To do -
Copy each line of the entries below that contains the string "dest".

Stored data -
▶

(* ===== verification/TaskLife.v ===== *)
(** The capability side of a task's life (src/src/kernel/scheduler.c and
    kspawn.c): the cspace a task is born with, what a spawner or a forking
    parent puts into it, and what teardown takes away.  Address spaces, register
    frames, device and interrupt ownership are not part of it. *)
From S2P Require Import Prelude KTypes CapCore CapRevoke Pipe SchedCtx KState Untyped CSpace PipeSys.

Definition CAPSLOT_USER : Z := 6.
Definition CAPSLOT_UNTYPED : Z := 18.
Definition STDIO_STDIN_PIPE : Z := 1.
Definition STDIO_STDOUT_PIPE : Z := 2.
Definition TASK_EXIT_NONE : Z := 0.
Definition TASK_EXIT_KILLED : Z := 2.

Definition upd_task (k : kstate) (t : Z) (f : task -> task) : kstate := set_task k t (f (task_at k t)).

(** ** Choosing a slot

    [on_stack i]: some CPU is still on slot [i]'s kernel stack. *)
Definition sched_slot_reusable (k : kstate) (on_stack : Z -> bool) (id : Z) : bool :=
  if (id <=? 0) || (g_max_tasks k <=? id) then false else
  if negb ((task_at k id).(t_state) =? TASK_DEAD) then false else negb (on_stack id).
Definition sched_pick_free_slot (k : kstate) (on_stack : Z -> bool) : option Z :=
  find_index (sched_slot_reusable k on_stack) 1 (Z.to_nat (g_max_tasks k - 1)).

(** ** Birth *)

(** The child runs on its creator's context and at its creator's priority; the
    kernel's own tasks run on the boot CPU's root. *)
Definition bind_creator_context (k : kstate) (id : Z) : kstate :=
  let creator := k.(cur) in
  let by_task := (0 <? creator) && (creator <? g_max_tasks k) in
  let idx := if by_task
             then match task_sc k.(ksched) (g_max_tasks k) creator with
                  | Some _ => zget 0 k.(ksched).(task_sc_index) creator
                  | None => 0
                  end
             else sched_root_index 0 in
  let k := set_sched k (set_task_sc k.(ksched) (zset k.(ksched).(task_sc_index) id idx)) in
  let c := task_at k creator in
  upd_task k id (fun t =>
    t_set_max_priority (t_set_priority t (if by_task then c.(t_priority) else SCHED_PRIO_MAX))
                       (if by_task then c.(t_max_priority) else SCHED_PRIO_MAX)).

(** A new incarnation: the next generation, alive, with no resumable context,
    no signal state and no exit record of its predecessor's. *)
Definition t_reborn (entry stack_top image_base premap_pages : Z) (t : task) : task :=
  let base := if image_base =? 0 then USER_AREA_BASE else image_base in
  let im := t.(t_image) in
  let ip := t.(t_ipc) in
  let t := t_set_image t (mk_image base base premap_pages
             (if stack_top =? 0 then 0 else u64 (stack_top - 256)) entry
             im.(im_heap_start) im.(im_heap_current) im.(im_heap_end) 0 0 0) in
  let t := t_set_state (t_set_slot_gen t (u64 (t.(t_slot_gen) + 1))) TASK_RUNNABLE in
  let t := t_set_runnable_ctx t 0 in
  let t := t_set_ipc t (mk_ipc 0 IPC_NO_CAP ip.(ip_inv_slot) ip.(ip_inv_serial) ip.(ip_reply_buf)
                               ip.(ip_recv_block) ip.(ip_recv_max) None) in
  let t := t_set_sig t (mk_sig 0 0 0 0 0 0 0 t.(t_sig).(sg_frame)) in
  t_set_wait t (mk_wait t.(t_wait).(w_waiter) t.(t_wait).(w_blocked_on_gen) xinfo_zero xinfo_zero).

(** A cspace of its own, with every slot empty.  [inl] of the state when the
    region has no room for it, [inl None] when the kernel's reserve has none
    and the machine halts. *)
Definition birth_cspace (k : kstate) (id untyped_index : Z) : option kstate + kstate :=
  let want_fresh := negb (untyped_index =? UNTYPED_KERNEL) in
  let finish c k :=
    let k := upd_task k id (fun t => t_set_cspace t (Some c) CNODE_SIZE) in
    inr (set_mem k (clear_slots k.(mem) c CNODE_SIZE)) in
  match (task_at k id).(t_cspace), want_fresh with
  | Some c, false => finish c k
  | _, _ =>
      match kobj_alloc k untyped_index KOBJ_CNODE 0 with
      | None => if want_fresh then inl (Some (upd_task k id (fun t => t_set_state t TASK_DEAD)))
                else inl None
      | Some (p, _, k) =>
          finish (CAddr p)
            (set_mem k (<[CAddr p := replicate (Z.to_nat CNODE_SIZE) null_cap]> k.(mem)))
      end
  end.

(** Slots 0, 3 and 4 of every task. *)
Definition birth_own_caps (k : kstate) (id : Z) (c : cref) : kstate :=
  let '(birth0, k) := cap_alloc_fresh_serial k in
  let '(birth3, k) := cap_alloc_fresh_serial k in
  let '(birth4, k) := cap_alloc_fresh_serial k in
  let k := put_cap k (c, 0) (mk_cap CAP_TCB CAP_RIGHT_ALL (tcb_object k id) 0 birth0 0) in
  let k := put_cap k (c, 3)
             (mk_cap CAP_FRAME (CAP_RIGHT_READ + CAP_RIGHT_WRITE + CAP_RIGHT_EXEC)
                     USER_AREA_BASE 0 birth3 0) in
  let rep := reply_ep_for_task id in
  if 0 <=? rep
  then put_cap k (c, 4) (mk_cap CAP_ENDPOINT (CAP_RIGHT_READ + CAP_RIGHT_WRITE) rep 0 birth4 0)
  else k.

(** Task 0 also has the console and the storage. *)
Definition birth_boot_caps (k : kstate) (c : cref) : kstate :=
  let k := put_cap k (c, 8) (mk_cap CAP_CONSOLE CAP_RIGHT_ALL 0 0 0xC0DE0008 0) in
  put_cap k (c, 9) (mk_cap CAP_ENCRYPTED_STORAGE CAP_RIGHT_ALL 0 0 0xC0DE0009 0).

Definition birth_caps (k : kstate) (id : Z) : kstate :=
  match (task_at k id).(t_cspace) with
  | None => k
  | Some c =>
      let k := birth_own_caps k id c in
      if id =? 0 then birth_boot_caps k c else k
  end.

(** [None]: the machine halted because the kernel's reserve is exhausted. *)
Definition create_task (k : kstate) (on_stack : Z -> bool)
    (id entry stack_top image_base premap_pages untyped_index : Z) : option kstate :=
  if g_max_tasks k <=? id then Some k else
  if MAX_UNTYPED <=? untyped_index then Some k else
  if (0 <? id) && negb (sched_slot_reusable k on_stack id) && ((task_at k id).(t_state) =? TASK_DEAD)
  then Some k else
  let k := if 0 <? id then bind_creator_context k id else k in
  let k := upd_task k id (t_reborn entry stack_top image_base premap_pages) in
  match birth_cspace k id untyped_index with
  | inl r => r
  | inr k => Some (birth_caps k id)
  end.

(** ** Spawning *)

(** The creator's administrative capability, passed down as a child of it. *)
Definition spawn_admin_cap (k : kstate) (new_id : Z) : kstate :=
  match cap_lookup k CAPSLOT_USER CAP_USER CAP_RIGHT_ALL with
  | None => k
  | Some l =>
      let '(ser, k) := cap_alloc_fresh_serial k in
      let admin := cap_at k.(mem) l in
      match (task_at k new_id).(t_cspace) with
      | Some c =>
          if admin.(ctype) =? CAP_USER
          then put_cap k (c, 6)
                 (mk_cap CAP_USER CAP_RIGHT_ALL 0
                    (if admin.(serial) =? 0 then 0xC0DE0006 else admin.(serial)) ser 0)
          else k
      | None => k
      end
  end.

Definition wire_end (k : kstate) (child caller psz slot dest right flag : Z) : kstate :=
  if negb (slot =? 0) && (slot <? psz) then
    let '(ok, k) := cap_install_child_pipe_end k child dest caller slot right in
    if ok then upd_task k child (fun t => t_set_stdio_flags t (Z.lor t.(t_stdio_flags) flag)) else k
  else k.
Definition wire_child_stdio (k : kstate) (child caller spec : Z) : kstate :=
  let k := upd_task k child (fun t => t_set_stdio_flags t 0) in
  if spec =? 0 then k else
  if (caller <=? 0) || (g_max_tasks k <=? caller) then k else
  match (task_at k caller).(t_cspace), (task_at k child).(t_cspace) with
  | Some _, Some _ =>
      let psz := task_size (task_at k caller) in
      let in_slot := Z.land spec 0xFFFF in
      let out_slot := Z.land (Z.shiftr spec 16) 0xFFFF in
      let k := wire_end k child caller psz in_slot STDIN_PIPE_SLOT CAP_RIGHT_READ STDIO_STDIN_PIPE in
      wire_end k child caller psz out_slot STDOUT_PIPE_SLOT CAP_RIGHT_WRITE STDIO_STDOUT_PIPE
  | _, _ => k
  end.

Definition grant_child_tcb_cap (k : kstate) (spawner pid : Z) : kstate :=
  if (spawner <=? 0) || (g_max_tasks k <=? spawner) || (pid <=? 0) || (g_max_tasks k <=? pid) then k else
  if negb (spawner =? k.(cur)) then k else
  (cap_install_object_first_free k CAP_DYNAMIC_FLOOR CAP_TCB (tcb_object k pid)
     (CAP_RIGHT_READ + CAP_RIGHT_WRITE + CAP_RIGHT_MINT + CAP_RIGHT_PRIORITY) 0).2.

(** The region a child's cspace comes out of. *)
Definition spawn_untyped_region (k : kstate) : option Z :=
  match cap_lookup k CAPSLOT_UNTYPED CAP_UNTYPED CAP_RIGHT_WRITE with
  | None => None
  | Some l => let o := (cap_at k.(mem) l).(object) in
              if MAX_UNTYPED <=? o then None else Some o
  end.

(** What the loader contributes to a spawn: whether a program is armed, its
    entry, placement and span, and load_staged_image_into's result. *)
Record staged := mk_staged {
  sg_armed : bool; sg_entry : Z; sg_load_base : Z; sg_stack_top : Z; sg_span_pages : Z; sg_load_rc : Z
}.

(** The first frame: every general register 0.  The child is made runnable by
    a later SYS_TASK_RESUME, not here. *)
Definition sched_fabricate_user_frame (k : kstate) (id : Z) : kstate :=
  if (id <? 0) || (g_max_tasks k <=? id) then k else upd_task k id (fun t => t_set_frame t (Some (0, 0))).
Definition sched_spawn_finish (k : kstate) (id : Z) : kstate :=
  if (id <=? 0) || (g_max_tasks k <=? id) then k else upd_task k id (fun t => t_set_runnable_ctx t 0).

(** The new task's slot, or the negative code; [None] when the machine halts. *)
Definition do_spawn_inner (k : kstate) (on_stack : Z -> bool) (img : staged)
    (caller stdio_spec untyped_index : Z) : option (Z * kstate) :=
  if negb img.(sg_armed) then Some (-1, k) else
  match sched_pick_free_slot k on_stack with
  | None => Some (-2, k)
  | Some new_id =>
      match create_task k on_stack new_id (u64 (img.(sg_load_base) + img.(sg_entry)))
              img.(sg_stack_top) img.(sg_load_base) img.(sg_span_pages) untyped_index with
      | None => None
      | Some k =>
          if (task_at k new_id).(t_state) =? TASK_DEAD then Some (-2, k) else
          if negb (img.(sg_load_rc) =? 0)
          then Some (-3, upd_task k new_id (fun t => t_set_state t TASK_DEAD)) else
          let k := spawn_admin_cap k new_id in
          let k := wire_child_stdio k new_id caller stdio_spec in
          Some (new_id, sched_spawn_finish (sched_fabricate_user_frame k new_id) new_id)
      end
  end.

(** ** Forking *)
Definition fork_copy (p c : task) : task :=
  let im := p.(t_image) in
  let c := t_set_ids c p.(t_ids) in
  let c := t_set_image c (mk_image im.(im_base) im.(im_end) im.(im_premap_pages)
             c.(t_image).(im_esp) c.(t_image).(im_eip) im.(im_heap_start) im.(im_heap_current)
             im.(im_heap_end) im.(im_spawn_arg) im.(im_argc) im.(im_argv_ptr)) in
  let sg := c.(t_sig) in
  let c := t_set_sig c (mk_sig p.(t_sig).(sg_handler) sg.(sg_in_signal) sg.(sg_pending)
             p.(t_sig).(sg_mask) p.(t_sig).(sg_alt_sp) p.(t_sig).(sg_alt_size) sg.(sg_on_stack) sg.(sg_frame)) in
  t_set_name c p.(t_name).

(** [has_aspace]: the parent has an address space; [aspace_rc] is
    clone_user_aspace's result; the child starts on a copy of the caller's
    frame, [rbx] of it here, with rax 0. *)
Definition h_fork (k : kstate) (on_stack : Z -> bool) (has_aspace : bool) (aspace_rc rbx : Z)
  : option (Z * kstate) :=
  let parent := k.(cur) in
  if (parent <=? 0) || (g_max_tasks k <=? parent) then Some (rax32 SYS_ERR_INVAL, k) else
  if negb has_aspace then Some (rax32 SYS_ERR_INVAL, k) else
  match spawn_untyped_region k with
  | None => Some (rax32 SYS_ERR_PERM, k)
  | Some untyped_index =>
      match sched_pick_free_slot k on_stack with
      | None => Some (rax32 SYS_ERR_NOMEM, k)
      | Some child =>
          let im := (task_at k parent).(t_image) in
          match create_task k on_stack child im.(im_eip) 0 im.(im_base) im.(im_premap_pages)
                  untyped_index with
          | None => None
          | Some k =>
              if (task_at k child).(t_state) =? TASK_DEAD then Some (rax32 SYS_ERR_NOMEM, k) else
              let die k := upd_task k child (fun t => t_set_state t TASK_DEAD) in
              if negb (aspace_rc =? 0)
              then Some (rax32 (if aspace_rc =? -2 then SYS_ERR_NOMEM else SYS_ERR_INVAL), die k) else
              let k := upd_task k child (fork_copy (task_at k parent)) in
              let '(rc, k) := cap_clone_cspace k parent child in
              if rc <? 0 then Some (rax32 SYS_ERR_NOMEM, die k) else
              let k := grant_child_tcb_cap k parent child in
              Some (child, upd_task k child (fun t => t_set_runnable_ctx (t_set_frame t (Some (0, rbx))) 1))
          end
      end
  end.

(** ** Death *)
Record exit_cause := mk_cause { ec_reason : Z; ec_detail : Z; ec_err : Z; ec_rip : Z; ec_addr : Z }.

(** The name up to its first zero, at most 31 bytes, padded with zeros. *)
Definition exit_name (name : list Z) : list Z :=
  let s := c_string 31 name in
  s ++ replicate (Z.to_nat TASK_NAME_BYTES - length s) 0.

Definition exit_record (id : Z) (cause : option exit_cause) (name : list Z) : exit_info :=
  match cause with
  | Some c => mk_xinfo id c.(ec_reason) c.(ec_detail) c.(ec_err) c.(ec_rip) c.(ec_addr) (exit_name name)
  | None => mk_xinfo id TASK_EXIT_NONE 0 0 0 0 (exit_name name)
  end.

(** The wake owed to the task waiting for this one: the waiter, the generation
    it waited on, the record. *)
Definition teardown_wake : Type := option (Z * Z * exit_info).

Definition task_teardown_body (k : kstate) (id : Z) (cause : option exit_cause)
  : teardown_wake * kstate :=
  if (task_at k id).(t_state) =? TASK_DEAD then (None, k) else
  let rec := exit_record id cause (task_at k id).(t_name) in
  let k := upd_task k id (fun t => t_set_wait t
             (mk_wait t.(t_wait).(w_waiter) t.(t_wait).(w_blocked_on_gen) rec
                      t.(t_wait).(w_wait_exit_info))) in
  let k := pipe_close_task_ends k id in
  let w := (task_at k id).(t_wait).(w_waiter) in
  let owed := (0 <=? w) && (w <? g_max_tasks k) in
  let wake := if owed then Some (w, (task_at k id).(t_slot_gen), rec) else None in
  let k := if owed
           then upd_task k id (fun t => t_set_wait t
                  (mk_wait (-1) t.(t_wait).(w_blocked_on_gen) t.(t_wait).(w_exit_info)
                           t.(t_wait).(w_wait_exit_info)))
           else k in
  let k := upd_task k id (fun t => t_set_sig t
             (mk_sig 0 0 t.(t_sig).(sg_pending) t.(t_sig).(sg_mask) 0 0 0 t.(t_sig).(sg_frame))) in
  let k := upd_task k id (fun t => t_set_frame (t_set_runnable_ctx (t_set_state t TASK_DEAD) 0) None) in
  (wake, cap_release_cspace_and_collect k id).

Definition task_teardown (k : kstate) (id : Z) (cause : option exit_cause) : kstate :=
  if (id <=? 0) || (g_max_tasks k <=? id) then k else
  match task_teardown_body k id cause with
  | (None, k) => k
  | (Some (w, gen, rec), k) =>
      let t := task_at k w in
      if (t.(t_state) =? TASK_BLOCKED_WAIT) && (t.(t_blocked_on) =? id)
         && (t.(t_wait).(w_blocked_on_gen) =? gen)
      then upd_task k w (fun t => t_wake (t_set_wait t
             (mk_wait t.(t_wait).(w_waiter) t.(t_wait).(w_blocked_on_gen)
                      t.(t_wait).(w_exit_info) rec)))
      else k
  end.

◀

Response -
Definition wire_end (k : kstate) (child caller psz slot dest right flag : Z) : kstate :=
    let '(ok, k) := cap_install_child_pipe_end k child dest caller slot right in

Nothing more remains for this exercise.